Two mutations in DNAJC5 are associated with ANCL (Noskova et al., 2011; Benitez et al., 2011; Cadieux-Dion et al., 2013). These mutations result in either a substitution of Leu115 to Arg (L115R) or the deletion of Leu116 (ΔL116), both of which are located within the CS domain (Figures 1A,B). Recent studies suggest that these mutations reduce CSPα palmitoylation while increasing its aggregation propensity (Benitez and Sands, 2017; Diez-Ardanuy et al., 2017; Imler et al., 2019; Naseri et al., 2020). Additionally, these mutations cause the mis-localization of the mutant proteins in cells (Imler et al., 2019). Accordingly, ANCL-associated DNAJC5 mutations are thought to reduce the CSPα chaperoning function (Naseri et al., 2020).

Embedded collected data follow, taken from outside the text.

Section certificates.
Context `{Env} `{AcmeServer} `{Enrolling}.
Definition issueFailMessage (e : err) : string := FailReason e.
Definition http_ListCertificates `{ListParams} (now : Z) (ctx : option CallerIdentity) (q : Query) : Route (ListBody CertificateView) :=
  with_subjects ctx (fun subj =>
    serveList q CertificateList issueError
      (Some (ListCertificates now subj (mkCertificateFilter (query_Get q "issuer_id") (query_Get q "spiffe_id")
               (query_Get q "status") 0 (query_Get q "cursor") (limitParam q))))
      (PageCertificates now subj (query_Get q "issuer_id") (query_Get q "spiffe_id") (query_Get q "status"))).
(** The mint runs after the answer, at the time [later]. *)
Definition issue_background (later : Z) (subj : Subjects) (inp : IssueInput) : Background :=
  fun w => match Issue later subj inp w with
           | (Ok b, w') => ([publish (sub_TenantID subj) "issued" (b_Certificate b)], w')
           | (Err e, w') => ([PubFail (sub_TenantID subj)
                                [("spiffe_id", AStr (in_SpiffeID inp)); ("error", AStr (issueFailMessage e))]], w')
           end.
Definition http_Issue (now later : Z) (ctx : option CallerIdentity) (body : issueBody + Error) : LiveRoute string :=
  live_subjects ctx (fun subj => live_body body (fun b =>
    let input := mkIssueInput (ib_IssuerID b) (ib_SpiffeID b) (ib_CSRPEM b) (ib_Subject b) (ib_DNSSans b)
                   (ib_ValiditySeconds b) false in
    live_answer issueError (PrecheckIssue now subj (input false)) (fun _ =>
      mkOutcome (mkResponse 202 (RJSON (ib_SpiffeID b))) [] (Some (issue_background later subj (input true)))))).
(** The order runs after the answer; its request is ended whatever came of it. *)
Definition acme_background (later : Z) (subj : Subjects) (order : ACMEOrder) (b : acmeBody) : Background :=
  fun w =>
    let autoRenew := default true (ab_AutoRenew b) in
    let '(r, w1) := ObtainACMEFor later subj (ao_RequestID order) (ab_IssuerID b) (ao_Domains order) (ab_CSRPEM b) false autoRenew w in
    let '(certID, failed) := match r with Ok x => (cv_ID (b_Certificate x), None) | Err e => ("", Some e) end in
    let '(_, w2) := FinishACME subj (ao_RequestID order) certID failed w1 in
    (match r with
     | Ok x => [publish (sub_TenantID subj) "issued" (b_Certificate x)]
     | Err e => [PubFail (sub_TenantID subj)
                   [("domains", AList (AStr <$> ao_Domains order)); ("request_id", AStr (ao_RequestID order));
                    ("error", AStr (issueFailMessage e))]]
     end, w2).
Definition http_ACME (now later : Z) (ctx : option CallerIdentity) (body : acmeBody + Error) : LiveRoute ACMEOrder :=
  live_subjects ctx (fun subj => live_body body (fun b =>
    live_answer issueError (BeginACME now subj (ab_IssuerID b) (ab_Domains b)) (fun order =>
      mkOutcome (mkResponse 202 (RJSON order)) [] (Some (acme_background later subj order b))))).
Definition import_background (later : Z) (subj : Subjects) (view : CertificateView) : Background :=
  fun w => match Renew later subj (cv_ID view) w with
           | (Ok b, w') => ([publish (sub_TenantID subj) "renewed" (b_Certificate b)], w')
           | (Err e, w') => ([PubFail (sub_TenantID subj)
                                [("certificate_id", AStr (cv_ID view));
                                 ("domains", match cv_SANs view with Some l => AList (AStr <$> l) | None => ANil end);
                                 ("error", AStr (issueFailMessage e))]], w')
           end.
Definition zero_certificate : IssuedCertificate :=
  mkIssuedCertificate "" "" "" "" None "" "" "" None 0 0 "" "" "" "" None false false None "" None None 0 0.
(** [RenewDue] is the renewal scheduler's, when it is wired. *)
Definition http_Import (RenewDue : option (IssuedCertificate -> Z -> bool)) (now answered later : Z) (ctx : option CallerIdentity)
    (body : importBody + Error) : LiveRoute (CertificateView * string) :=
  live_subjects ctx (fun subj => live_body body (fun b =>
    let autoRenew := default true (mb_AutoRenew b) in
    live_answer issueError
      (ImportACME now subj (mkImportInput (mb_IssuerID b) (mb_CertPEM b) (mb_ChainPEM b) (mb_KeyPEM b) autoRenew))
      (fun view =>
        let due := zero_certificate <| crt_NotBefore := cv_NotBefore view |> <| crt_NotAfter := cv_NotAfter view |> in
        let started := autoRenew && match RenewDue with Some f => f due answered | None => false end in
        let renewal := if started then "started" else if autoRenew then "scheduled" else "off" in
        mkOutcome (mkResponse 201 (RJSON (view, renewal))) [publish (sub_TenantID subj) "imported" view]
          (if started then Some (import_background later subj view) else None)))).
Definition http_GetCertificate (now : Z) (ctx : option CallerIdentity) (id : string) : Route CertificateView :=
  with_subjects ctx (fun subj => respond issueReadError 200 RJSON (GetCertificate now subj id)).
Definition http_CertificateDetails `{CertReader} (now : Z) (ctx : option CallerIdentity) (id : string) : Route InfoResult :=
  with_subjects ctx (fun subj => respond issueReadError 200 RJSON (CertificateDetails now subj id)).
Definition http_UpdateCertificate (now : Z) (ctx : option CallerIdentity) (id : string) (body : CertificateUpdate + Error)
    : Route CertificateView :=
  with_subjects ctx (fun subj => with_body body (fun inp => respond issueError 200 RJSON (UpdateCertificate now subj id inp))).
Definition http_Download (now : Z) (ctx : option CallerIdentity) (id : string) : Route BundleJSON :=
  with_subjects ctx (fun subj => respond issueReadError 200 (fun b => RJSON (bundleJSON b)) (Download now subj id)).
Definition http_DownloadKey (now : Z) (ctx : option CallerIdentity) (id : string) : Route string :=
  with_subjects ctx (fun subj => respond issueError 200 RJSON (DownloadKey now subj id)).
Definition http_Renew (now : Z) (ctx : option CallerIdentity) (id : string) : LiveRoute BundleJSON :=
  live_subjects ctx (fun subj => live_answer issueError (Renew now subj id) (fun b =>
    mkOutcome (mkResponse 200 (RJSON (bundleJSON b))) [publish (sub_TenantID subj) "renewed" (b_Certificate b)] None)).
Definition http_Revoke (now : Z) (ctx : option CallerIdentity) (id : string) (reason : string + Error) : LiveRoute unit :=
  live_subjects ctx (fun subj => live_answer issueError (Revoke now subj id (lenient "" reason)) (fun _ =>
    mkOutcome (mkResponse 204 REmpty) [Pub (sub_TenantID subj) "revoked" id "" 0] None)).
Definition http_DeleteCertificate (now : Z) (ctx : option CallerIdentity) (id : string) : Route unit :=
  with_subjects ctx (fun subj => respond issueError 204 no_content (DeleteCertificate now subj id)).
End certificates.
(* ===== verification/Config.v ===== *)
(** The configuration of the service: internal/config/config.go, and what
    internal/app/wire.go makes of it.  The framework's own section and its checks are the
    class [Framework]; the file and its YAML are left out. *)

From S2P Require Import Prelude Rows Memstore GoJson GoUrl Csr World IssueBase Domains Enroll Stream Hub Renew Http.
From Stdlib Require Import SpecFloat.

(** ** The sections *)
Record DB := mkDB { db_DSN : string; db_MigrateDSN : string; db_MaxConns : Z }.
Record Valkey := mkValkey {
  vk_Addresses : list string; vk_Username : string; vk_Password : string; vk_AllowPlaintext : bool; vk_CAFile : string;
}.
Record KEK := mkKEK { kek_Source : string; kek_Path : string; kek_Env : string }.
Record RenewalSection := mkRenewalSection {
  rn_IntervalSeconds : Z; rn_LeaseSeconds : Z; rn_Workers : Z; rn_ShortLivedFraction : f64; rn_LongLivedDays : Z;
}.
Record Gateway := mkGateway { gw_Service : string; gw_Issuer : string }.
Record TaskScheduler := mkTaskScheduler { ts_Enabled : bool; ts_Service : string }.
Record Limits := mkLimits {
  lm_BackupMaxBytes : Z; lm_CSRMaxBytes : Z; lm_WebhookMaxBytes : Z; lm_StreamsPerUser : Z; lm_StreamsPerTenant : Z;
  lm_ReplayWindowSeconds : Z;
}.
(** The framework's section: its defaults, its checks and the values this service reads. *)
Class Framework (F : Type) := {
  fw_Default : F;
  fw_Validate : F -> res unit;
  fw_IsProduction : F -> bool;
  fw_MaxRequestBytes : F -> Z;
  fw_Warnings : F -> list string;
}.
Record Config (F : Type) := mkConfig {
  cf_Config : F; cf_DB : DB; cf_Valkey : Valkey; cf_KEK : KEK; cf_Renewal : RenewalSection; cf_Gateway : Gateway;
  cf_AllowPlaintextDNS : bool; cf_DNSService : string; cf_Limits : Limits; cf_TaskScheduler : TaskScheduler;
  cf_NotificationService : string; cf_EnrollListener : string;
}.
Arguments mkConfig {F} _ _ _ _ _ _ _ _ _ _ _ _.
Arguments cf_Config {F} _.
Arguments cf_DB {F} _.
Arguments cf_Valkey {F} _.
Arguments cf_KEK {F} _.
Arguments cf_Renewal {F} _.
Arguments cf_Gateway {F} _.
Arguments cf_AllowPlaintextDNS {F} _.
Arguments cf_DNSService {F} _.
Arguments cf_Limits {F} _.
Arguments cf_TaskScheduler {F} _.
Arguments cf_NotificationService {F} _.
Definition Default `{Framework F} : Config F :=
  mkConfig fw_Default (mkDB "" "" 16) (mkValkey [] "" "" false "") (mkKEK "file" "" "") (mkRenewalSection 15 60 4 half 30)
    (mkGateway "gateway" "") false "" (mkLimits (Z.shiftl 16 20) (Z.shiftl 16 10) (Z.shiftl 64 10) 5 2000 300)
    (mkTaskScheduler false "scheduler") "notification" "".

(** ** Checks *)
(** [serviceNameRE]: 1 to 63 lower-case letters, digits and inner hyphens. *)
Definition lower_alnum (c : Ascii.ascii) : bool := between 97 122 c || between 48 57 c.
Definition serviceName (s : string) : bool :=
  match s with
  | EmptyString => false
  | String c r =>
    lower_alnum c
    && match r with
       | EmptyString => true
       | _ => (String.length r <=? 62)%nat
              && string_forallb (fun c => lower_alnum c || (byte_of c =? 45)) r
              && match String.get (String.length r - 1) r with Some l => lower_alnum l | None => false end
       end
  end.
Definition config_error (msg : string) : res unit := Err (Opaque ("config: " +:+ msg)).
(** The first complaint, or none. *)
Fixpoint first_fault (l : list (bool * string)) : res unit :=
  match l with [] => Ok tt | (bad, msg) :: l => if bad then config_error msg else first_fault l end.
Section validate.
Context `{GoRuntime} `{Framework F}.
Definition Validate (c : Config F) : res unit :=
  match fw_Validate (cf_Config c) with
  | Err e => Err e
  | Ok _ =>
    let prod := fw_IsProduction (cf_Config c) in
    let dsn := db_DSN (cf_DB c) in
    let kek := cf_KEK c in
    let rn := cf_Renewal c in
    let lm := cf_Limits c in
    let ts := cf_TaskScheduler c in
    first_fault
      [(dsn =s "", "db.dsn is required");
       (prod && negb (str_contains dsn "sslmode=verify-full") && negb (str_contains dsn "sslmode=verify-ca"),
        "db.dsn must use sslmode=verify-full (or verify-ca) in production");
       ((length (vk_Addresses (cf_Valkey c)) =? 0)%nat, "valkey.addresses is required");
       (prod && vk_AllowPlaintext (cf_Valkey c), "valkey.allow_plaintext is not permitted in production");
       ((kek_Source kek =s "file") && (kek_Path kek =s ""), "kek.path is required for kek.source file");
       ((kek_Source kek =s "env") && (kek_Env kek =s ""), "kek.env is required for kek.source env");
       ((kek_Source kek <>s "file") && (kek_Source kek <>s "env"), "kek.source must be file or env");
       ((rn_IntervalSeconds rn <? 1) || (60 <? rn_IntervalSeconds rn), "renewal.interval_seconds must be within [1, 60]");
       ((rn_LeaseSeconds rn <? rn_IntervalSeconds rn) || (600 <? rn_LeaseSeconds rn),
        "renewal.lease_seconds must be within [interval, 600]");
       ((rn_Workers rn <? 1) || (64 <? rn_Workers rn), "renewal.workers must be within [1, 64]");
       (SFleb (rn_ShortLivedFraction rn) (f64_of_Z 0) || SFleb (f64_of_Z 1) (rn_ShortLivedFraction rn),
        "renewal.short_lived_fraction must be within (0, 1)");
       ((rn_LongLivedDays rn <? 1) || (365 <? rn_LongLivedDays rn), "renewal.long_lived_days must be within [1, 365]");
       (prod && cf_AllowPlaintextDNS c, "acme.allow_plaintext_dns is not permitted in production");
       (gw_Service (cf_Gateway c) =s "", "gateway.service is required");
       ((cf_DNSService c <>s "") && negb (serviceName (cf_DNSService c)), "dns.service must be a discovery service name");
       (ts_Enabled ts && (ts_Service ts =s ""), "task_scheduler.service is required when task_scheduler.enabled");
       ((ts_Service ts <>s "") && negb (serviceName (ts_Service ts)), "task_scheduler.service must be a discovery service name");
       (negb (serviceName (cf_NotificationService c)), "notification.service must be a discovery service name");
       (match url_parse (gw_Issuer (cf_Gateway c)) with
        | Some u => (u_Scheme u <>s "https") || (u_Host u =s "")
        | None => true
        end, "gateway.issuer must be an https origin");
       ((lm_BackupMaxBytes lm <? Z.shiftl 4 20) || (Z.shiftl 64 20 <? lm_BackupMaxBytes lm),
        "limits_lcm.backup_max_bytes must be within [4 MiB, 64 MiB]");
       (fw_MaxRequestBytes (cf_Config c) <? lm_BackupMaxBytes lm,
        "limits.max_request_bytes must be at least limits_lcm.backup_max_bytes (backup uploads)");
       ((lm_CSRMaxBytes lm <? Z.shiftl 1 10) || (Z.shiftl 64 10 <? lm_CSRMaxBytes lm),
        "limits_lcm.csr_max_bytes must be within [1 KiB, 64 KiB]");
       ((lm_WebhookMaxBytes lm <? Z.shiftl 1 10) || (Z.shiftl 1 20 <? lm_WebhookMaxBytes lm),
        "limits_lcm.webhook_max_bytes must be within [1 KiB, 1 MiB]");
       ((lm_StreamsPerUser lm <=? 0) || (lm_StreamsPerTenant lm <? lm_StreamsPerUser lm),
        "limits_lcm.streams_per_user must be positive and streams_per_tenant at least as large");
       ((lm_ReplayWindowSeconds lm <? 60) || (3600 <? lm_ReplayWindowSeconds lm),
        "limits_lcm.replay_window_seconds must be within [60, 3600]")]
  end.
Definition Warnings (c : Config F) : list string :=
  fw_Warnings (cf_Config c)
  ++ (if vk_AllowPlaintext (cf_Valkey c) then ["valkey.allow_plaintext: stream traffic without TLS (development only)"] else [])
  ++ (if cf_AllowPlaintextDNS c then ["acme.allow_plaintext_dns: mock ACME/DNS without TLS (development only)"] else []).
(** Durations are int64 nanoseconds. *)
Definition ReplayWindow (c : Config F) : Z := wrap64 (lm_ReplayWindowSeconds (cf_Limits c) * Second).
Definition RenewalInterval (c : Config F) : Z := wrap64 (rn_IntervalSeconds (cf_Renewal c) * Second).
Definition LeaseDuration (c : Config F) : Z := wrap64 (rn_LeaseSeconds (cf_Renewal c) * Second).
Definition LongLivedWindow (c : Config F) : Z := wrap64 (rn_LongLivedDays (cf_Renewal c) * 24 * (3600 * Second)).
(** What the wiring passes on. *)
Definition hub_config (c : Config F) : HubConfig :=
  mkHubConfig (ReplayWindow c) (lm_StreamsPerUser (cf_Limits c)) (lm_StreamsPerTenant (cf_Limits c)) 0.
Definition job_config (c : Config F) : SchedulerConfig := mkSchedulerConfig (LeaseDuration c) 50.
Definition renew_config (c : Config F) : RenewConfig :=
  mkRenewConfig (RenewalInterval c) (rn_Workers (cf_Renewal c)) (rn_ShortLivedFraction (cf_Renewal c)) (LongLivedWindow c).
End validate.

(** ** What a checked configuration guarantees *)
Lemma first_fault_ok l : first_fault l = Ok tt -> forall b msg, (b, msg) ∈ l -> b = false.
Proof.
  induction l as [|[bad msg] l IH]; simpl; intros Hf b m Hin; [by apply elem_of_nil in Hin|].
  destruct bad; [done|]. apply elem_of_cons in Hin as [[= -> ->]|Hin]; [done|by eapply IH].
Qed.
Section checked.
Context `{GoRuntime} `{Framework F}.
(** A configuration that passes its checks runs as written: the hub and the two
    schedulers take every setting the wiring hands them, replacing none by a default of
    their own; no duration overflows; a claimed job is leased for at least one tick; a
    person's streams fit into the tenant's; and in production nothing is left in the
    clear. *)
Theorem Validate_wires (c : Config F) :
  Validate c = Ok tt ->
  NewRenewScheduler (renew_config c) = renew_config c
  /\ NewScheduler (job_config c) = job_config c
  /\ NewHub_config (hub_config c) = mkHubConfig (lm_ReplayWindowSeconds (cf_Limits c) * Second) (lm_StreamsPerUser (cf_Limits c))
                                      (lm_StreamsPerTenant (cf_Limits c)) DefaultMaxLen
  /\ RenewalInterval c = rn_IntervalSeconds (cf_Renewal c) * Second
  /\ LongLivedWindow c = rn_LongLivedDays (cf_Renewal c) * 24 * (3600 * Second)
  /\ 0 < RenewalInterval c <= LeaseDuration c /\ LeaseDuration c <= 600 * Second
  /\ 0 < lm_StreamsPerUser (cf_Limits c) <= lm_StreamsPerTenant (cf_Limits c)
  /\ (fw_IsProduction (cf_Config c) = true ->
      vk_AllowPlaintext (cf_Valkey c) = false /\ cf_AllowPlaintextDNS c = false
      /\ (str_contains (db_DSN (cf_DB c)) "sslmode=verify-full" = true \/ str_contains (db_DSN (cf_DB c)) "sslmode=verify-ca" = true)).
Proof.
  unfold Validate. destruct (fw_Validate _); [|done]. cbv zeta. intros Hv.
  assert (Hall : forall i b msg, _ !! i = Some (b, msg) -> b = false)
    by (intros i b msg Hi; eapply (first_fault_ok _ Hv); by eapply list_elem_of_lookup_2).
  pose proof (Hall 7%nat _ _ eq_refl) as Hi. pose proof (Hall 8%nat _ _ eq_refl) as Hl. pose proof (Hall 9%nat _ _ eq_refl) as Hw.
  pose proof (Hall 10%nat _ _ eq_refl) as Hfr. pose proof (Hall 11%nat _ _ eq_refl) as Hd.
  pose proof (Hall 23%nat _ _ eq_refl) as Hs. pose proof (Hall 24%nat _ _ eq_refl) as Hr.
  pose proof (Hall 1%nat _ _ eq_refl) as Hdsn. pose proof (Hall 3%nat _ _ eq_refl) as Hvk. pose proof (Hall 12%nat _ _ eq_refl) as Hdns.
  clear Hv Hall. revert Hfr Hdsn Hvk Hdns. apply orb_false_iff in Hi, Hl, Hw, Hd, Hs, Hr. destruct_and!. bools. intros Hfr Hdsn Hvk Hdns.
  assert (Hint : RenewalInterval c = rn_IntervalSeconds (cf_Renewal c) * Second) by (apply wrap64_id; unfold Second, int64_min, int64_max; lia).
  assert (Hlea : LeaseDuration c = rn_LeaseSeconds (cf_Renewal c) * Second) by (apply wrap64_id; unfold Second, int64_min, int64_max; lia).
  assert (Hlong : LongLivedWindow c = rn_LongLivedDays (cf_Renewal c) * 24 * (3600 * Second)) by (apply wrap64_id; unfold Second, int64_min, int64_max; lia).
  assert (Hrep : ReplayWindow c = lm_ReplayWindowSeconds (cf_Limits c) * Second) by (apply wrap64_id; unfold Second, int64_min, int64_max; lia).
  assert (Hpos : forall z d, 0 < z -> (if z <=? 0 then d else z) = z) by (intros z d Hz; by rewrite (proj2 (Z.leb_gt _ _) Hz)).
  split_and!.
  - unfold NewRenewScheduler, renew_config. cbn [rc_Interval rc_Workers rc_ShortLivedFraction rc_LongLivedWindow]. rewrite Hfr.
    rewrite !Hpos; [done|..]; rewrite ?Hint, ?Hlong; unfold Second; lia.
  - unfold NewScheduler, job_config. cbn [sc_Lease sc_Batch]. rewrite !Hpos; [done|..]; rewrite ?Hlea; unfold Second; lia.
  - unfold NewHub_config, hub_config, positive_or. cbn [hc_ReplayWindow hc_StreamsPerUser hc_StreamsPerTenant hc_MaxLen].
    rewrite Hrep, (Hpos (lm_StreamsPerUser _)), (Hpos (lm_StreamsPerTenant _)), (Hpos (_ * Second)) by (unfold Second; lia). done.
  - done.
  - done.
  - rewrite Hint. unfold Second. lia.
  - rewrite Hint, Hlea. unfold Second. lia.
  - rewrite Hlea. unfold Second. lia.
  - lia.
  - lia.
  - intros Hp. rewrite Hp in Hdsn, Hvk, Hdns. simpl in *. split_and!; [done..|].
    destruct (str_contains _ "sslmode=verify-full"); [by left|]. destruct (str_contains _ "sslmode=verify-ca"); [by right|done].
Qed.
End checked.

(** ** Runs *)
Module ConfigSample.
#[local] Existing Instance std_runtime.
#[local] Instance toy_framework : Framework bool := {|
  fw_Default := false; fw_Validate _ := Ok tt; fw_IsProduction b := b; fw_MaxRequestBytes _ := Z.shiftl 64 20; fw_Warnings _ := [] |}.
Definition production (rn : RenewalSection) (lm : Limits) : Config bool :=
  mkConfig true (mkDB "postgres://db/lcm?sslmode=verify-full" "" 16) (mkValkey ["valkey:6379"] "" "" false "") (mkKEK "file" "/kek" "")
    rn (mkGateway "gateway" "https://auth.example.org") false "" lm (mkTaskScheduler false "scheduler") "notification" "".
Definition sane : Config bool := production (cf_Renewal Default) (cf_Limits Default).
Example sane_ok : Validate sane = Ok tt.
Proof. vm_compute. reflexivity. Qed.
(** The defaults by themselves are no configuration. *)
Example default_incomplete : Validate Default = config_error "db.dsn is required".
Proof. reflexivity. Qed.
(** A fraction that is not a number passes the check of its range. *)
Example nan_accepted : Validate (production (mkRenewalSection 15 60 4 S754_nan 30) (cf_Limits Default)) = Ok tt.
Proof. vm_compute. reflexivity. Qed.
(** A backup limit of 64 MiB is accepted; [DecodeBounded] reads no document over 16 MiB. *)
Example backup_limit_idle :
  Validate (production (cf_Renewal Default) (mkLimits (Z.shiftl 64 20) (Z.shiftl 16 10) (Z.shiftl 64 10) 5 2000 300)) = Ok tt.
Proof. vm_compute. reflexivity. Qed.
Lemma Validate_wires_witness : NewRenewScheduler (renew_config sane) = renew_config sane.
Proof. exact (proj1 (Validate_wires sane sane_ok)). Defined.
End ConfigSample.
(* ===== verification/Sql.v ===== *)
(** The database under internal/store: the schema of internal/store/migrations,
    the statements the repositories are made of, row level security and the
    transactions of internal/store/store.go.

    A table is a map from the primary key to the row; the logs, which have no
    key, are lists.  A statement is a function of the tables, the scope and the
    clock of its transaction.  What PostgreSQL decides by itself (the encodings
    of text, uuid, jsonb and timestamptz, the collation, the order of a scan)
    is the class [Postgres]; the failures of the connection are its [pg_fault]. *)

From S2P Require Import Prelude Rows.

(** ** The server *)
Class Postgres := {
  pg_uuid : string -> option string;      (* the canonical text of a uuid *)
  pg_text : string -> option Z;           (* length(text), of well-encoded text *)
  pg_jsonb : string -> option string;     (* the text of a jsonb value *)
  pg_lower : string -> string;            (* lower(text) *)
  pg_collate : string -> string -> bool;  (* < on text *)
  pg_time : Z -> Z;                       (* what timestamptz keeps of an instant *)
  pg_scan {A} : list A -> list A;         (* the order in which a scan meets the rows *)
  pg_clock : nat -> Z;                    (* now(), at the n-th exchange *)
  pg_fault : nat -> option err;           (* the error of the n-th exchange *)
  pg_lost : nat -> bool;                  (* a failed COMMIT that took effect *)
  pg_locked : string -> bool;             (* rows another transaction has locked *)
}.
(** [*pgconn.PgError] with its code, and the sentinels of pgx. *)
Definition PgError (code : string) : err := Sentinel "pgconn" code.
Definition pgx_ErrNoRows : err := Sentinel "pgx" "ErrNoRows".
Definition pgx_ErrTxCommitRollback : err := Sentinel "pgx" "ErrTxCommitRollback".
Definition pgx_ErrEncode : err := Opaque "unable to encode".
(** Documented: a scan meets every row once; the error of an exchange is one the
    server reports, with its code, or one of the connection. *)
Class PostgresLaws `{Postgres} := {
  pg_scan_perm {A} (l : list A) : pg_scan l ≡ₚ l;
  pg_fault_kind n e : pg_fault n = Some e -> (exists code, e = PgError code) \/ (exists msg, e = Opaque msg);
}.

(** The tables.  A NULL spiffe_id is the empty string, which a check keeps out of
    the column; [iss_CertificateCount] and [aud_SubjectName] are no columns. *)
Record Db := mkDb {
  db_cas : gmap string CA;
  db_issuers : gmap string Issuer;
  db_secrets : gmap string TenantSecret;
  db_requests : gmap string CertificateRequest;
  db_certificates : gmap string IssuedCertificate;
  db_jobs : gmap string CertificateJob;
  db_revocations : gmap string Revocation;
  db_installed : gmap string InstalledCertificate;
  db_targets : gmap string DeploymentTarget;
  db_webhooks : gmap string WebhookEndpoint;
  db_grants : gmap string Grant;
  db_log : list CertLogRow;
  db_audit : list AuditRow;
  db_seq : Z;                               (* lcm_audit_events_id_seq *)
}.
#[export] Instance db_eta : RecordEta Db := fun r =>
  mkDb (db_cas r) (db_issuers r) (db_secrets r) (db_requests r) (db_certificates r) (db_jobs r)
    (db_revocations r) (db_installed r) (db_targets r) (db_webhooks r) (db_grants r) (db_log r)
    (db_audit r) (db_seq r).
Definition db_empty : Db := mkDb ∅ ∅ ∅ ∅ ∅ ∅ ∅ ∅ ∅ ∅ ∅ [] [] 1.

DNAJC5 is widely expressed in a variety of human tissues (Coppola and Gundersen, 1996). In neurons, CSPα is mainly detected on synaptic vesicles at the presynaptic terminal (Zinsmaier et al., 1990; Ohyama et al., 2007; Tobaben et al., 2001), but a fraction was also seen on lysosomes (Figure 1D) (Benitez and Sands, 2017). In non-neuronal cells, CSPα is more prominently localized to late endosomes/lysosomes with a fraction detected in a peri-nuclear compartment and some on the cell surface (Xu et al., 2018; Lee et al., 2022).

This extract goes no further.